The area is known for its abundance of modern art galleries; SoHo is home to the Center for Italian Modern Art, a locale for annual exhibition installations and cultural programming to promote 20th century Italian art. Also in SoHo are the Drawing Center, a multidisciplinary museum that explores drawing as a medium; 101 Spring Street by The Judd Foundation, a hallmark of contemporary art within a historic cast-iron building; and the SoHo Arts Network, an extensive network of non-profit art spaces across the neighborhood.

Dining-wise, neighborhood favorites include Balthazar, a French bistro; Dominique Ansel Bakery, home of the famous Cronut; Cipriani Downtown serving classic Italian specialties; Ladurée, an upscale Parisian bakery; Blue Ribbon Sushi, a traditional sushi bar; Crosby Bar, serving afternoon tea and cocktails inside the Crosby Street Hotel; and Ben's Pizza, famous for its old-school slices.

Ever an up-and-coming spot, SoHo is home to many high-end designer shops and boutiques, including Barbour, Louis Vuitton, Versace, Burberry, Chanel and Ted Baker London. The trendy area has served as the backdrop for many a movie location and fashion shoot, and still does today. Along with the staple boutiques and galleries, many chain stores have recently moved into the area, with a steady influx of retail constituencies consistently on their way.

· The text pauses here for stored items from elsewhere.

(** * godoc-mcp: the documentation cache, the module-index client, the
      pkg.go.dev extractor and the tool handlers, embedded from the
      TypeScript sources, with the properties of the design document. *)

From Stdlib Require Import ZArith Lia Ascii DecimalString.
From stdpp Require Import base option list sorting gmap strings.

Local Open Scope Z_scope.
Set Warnings "-register-all".

(** ** JavaScript runtime values *)

(** What [JSON.parse] can return, plus [undefined].  Numbers are kept as
    integers: the code only tests them for truthiness and prints them. *)
Inductive JSValue : Type :=
| JUndefined
| JNull
| JBool (b : bool)
| JNumber (n : Z)
| JString (s : string)
| JArray (items : list JSValue)
| JObject (members : list (string * JSValue)).

(** A thrown [Error]: [name], [message], and the [code] and [details] that
    [GoDocError] adds (src/types/index.ts); [code] is [undefined] on a plain
    [Error], a number on a [DOMException] or an [McpError]. *)
Inductive Exn : Type :=
| mkExn (name message : string) (code : JSValue) (details : option Exn).

Definition exn_name (e : Exn) : string := let (n, _, _, _) := e in n.
Definition exn_message (e : Exn) : string := let (_, m, _, _) := e in m.
Definition exn_code (e : Exn) : JSValue := let (_, _, c, _) := e in c.
Definition exn_details (e : Exn) : option Exn := let (_, _, _, d) := e in d.

(** [new Error(message)] *)
Definition Error (message : string) : Exn := mkExn "Error" message JUndefined None.
Definition TypeError (message : string) : Exn := mkExn "TypeError" message JUndefined None.
Definition SyntaxError (message : string) : Exn := mkExn "SyntaxError" message JUndefined None.
Definition URIError (message : string) : Exn := mkExn "URIError" message JUndefined None.

(** [const e = new Error(message) as GoDocError; e.code = code] *)
Definition GoDocError (message code : string) : Exn :=
  mkExn "Error" message (JString code) None.
(** [... ; e.details = cause] *)
Definition GoDocErrorWith (message code : string) (cause : Exn) : Exn :=
  mkExn "Error" message (JString code) (Some cause).

(** A computation either returns or throws. *)
Inductive Result (A : Type) : Type :=
| Ok (a : A)
| Throw (e : Exn).
Arguments Ok {A} a.
Arguments Throw {A} e.

#[global] Instance Result_ret : MRet Result := fun A a => Ok a.
#[global] Instance Result_bind : MBind Result := fun A B f m =>
  match m with
  | Ok a => f a
  | Throw e => Throw e
  end.
#[global] Instance Result_fmap : FMap Result := fun A B f m =>
  match m with
  | Ok a => Ok (f a)
  | Throw e => Throw e
  end.

(** [try { body } catch (error) { handler(error) }] *)
Definition try_catch {A} (body : Result A) (handler : Exn -> Result A) : Result A :=
  match body with
  | Ok a => Ok a
  | Throw e => handler e
  end.

Definition returns {A} (r : Result A) : Prop := exists a, r = Ok a.

(** ** Strings

    A JavaScript string is a sequence of 16-bit code units.  A [string] here
    holds the UTF-8 bytes of each code unit in turn: one byte below U+0080,
    two below U+0800, three from there on (a character outside the Basic
    Multilingual Plane is its two surrogates, three bytes each).  A literal
    of this file is read that way, so text outside ASCII takes two or three
    [ascii]s a character.  A byte below 128 is always a code unit of its
    own and the bytes of a code unit never match inside or across those of
    others, so concatenation, equality, emptiness, prefix and substring
    tests and splitting at an ASCII character agree with JavaScript's. *)
Module Str.

(** Template-literal rendering of an integer number. *)
Definition of_Z (z : Z) : string := NilZero.string_of_int (Z.to_int z).

(** [s.split(sep)] for a one-character separator: never empty. *)
Fixpoint split (sep : ascii) (s : string) : list string :=
  match s with
  | EmptyString => [EmptyString]
  | String c s' =>
      if decide (c = sep) then EmptyString :: split sep s'
      else match split sep s' with
           | x :: xs => String c x :: xs
           | [] => [String c EmptyString]
           end
  end.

A prime example is the Apple store that replaced a post office in an old building on Prince Street.

Vesuvio Playground, named for the popular nearby bakery, is a fun SoHo spot with a wading pool and multiple sports courts. Another neighborhood staple is the Housing Works Bookstore Café, a nonprofit café and hangout spot where New Yorkers come to shop the city's best music, book and movie selection.


Initially occupied by Native Americans, SoHo became the site of the first free black settlement in Manhattan with the dawn of colonization. In the 1660s, Dutchman Augustine Hermann acquired the land and passed it on to his brother-in-law, Nicholas Bayard, the largest landowner on the island at the time. Because of the area's geographic barriers including a collect pond and the high Bayard's Mount, it wasn't until the late 1770s that the now-behemoth thoroughfare of Broadway extended north and allowed for increased settlement. Continued industrialization in the 1800s brought both residential and commercial growth, particularly in the textile industry.

Following World War II, the textile industry moved south and left many large industrial loft spaces in the area unoccupied. Eventually, the artists that became synonymous with the vibrancy of the area began to adopt these low-rent, large and naturally lit spaces. Around 1968, a group of residing artists and activists came together to form the SoHo Artists Association and ultimately gave the neighborhood its now widely-known nickname. The area became abuzz with performances in the streets, gallery openings and a hip night life.


SoHo extends from West Houston Street in the north to Canal Street in the south, and from Crosby Street in the east to Sixth Avenue in the west.

Even those only mildly familiar with SoHo will attest to its cast-iron architecture; the neighborhood hosts the largest collection of cast-iron buildings in the world. The SoHo-Cast Iron Historic District was officially designated by the NYC Landmark Preservation Commission in 1973, demarcating approximately 500 buildings, most of which incorporate cast-iron elements. Many of these quaint blocks are paved with charming Belgian blocks.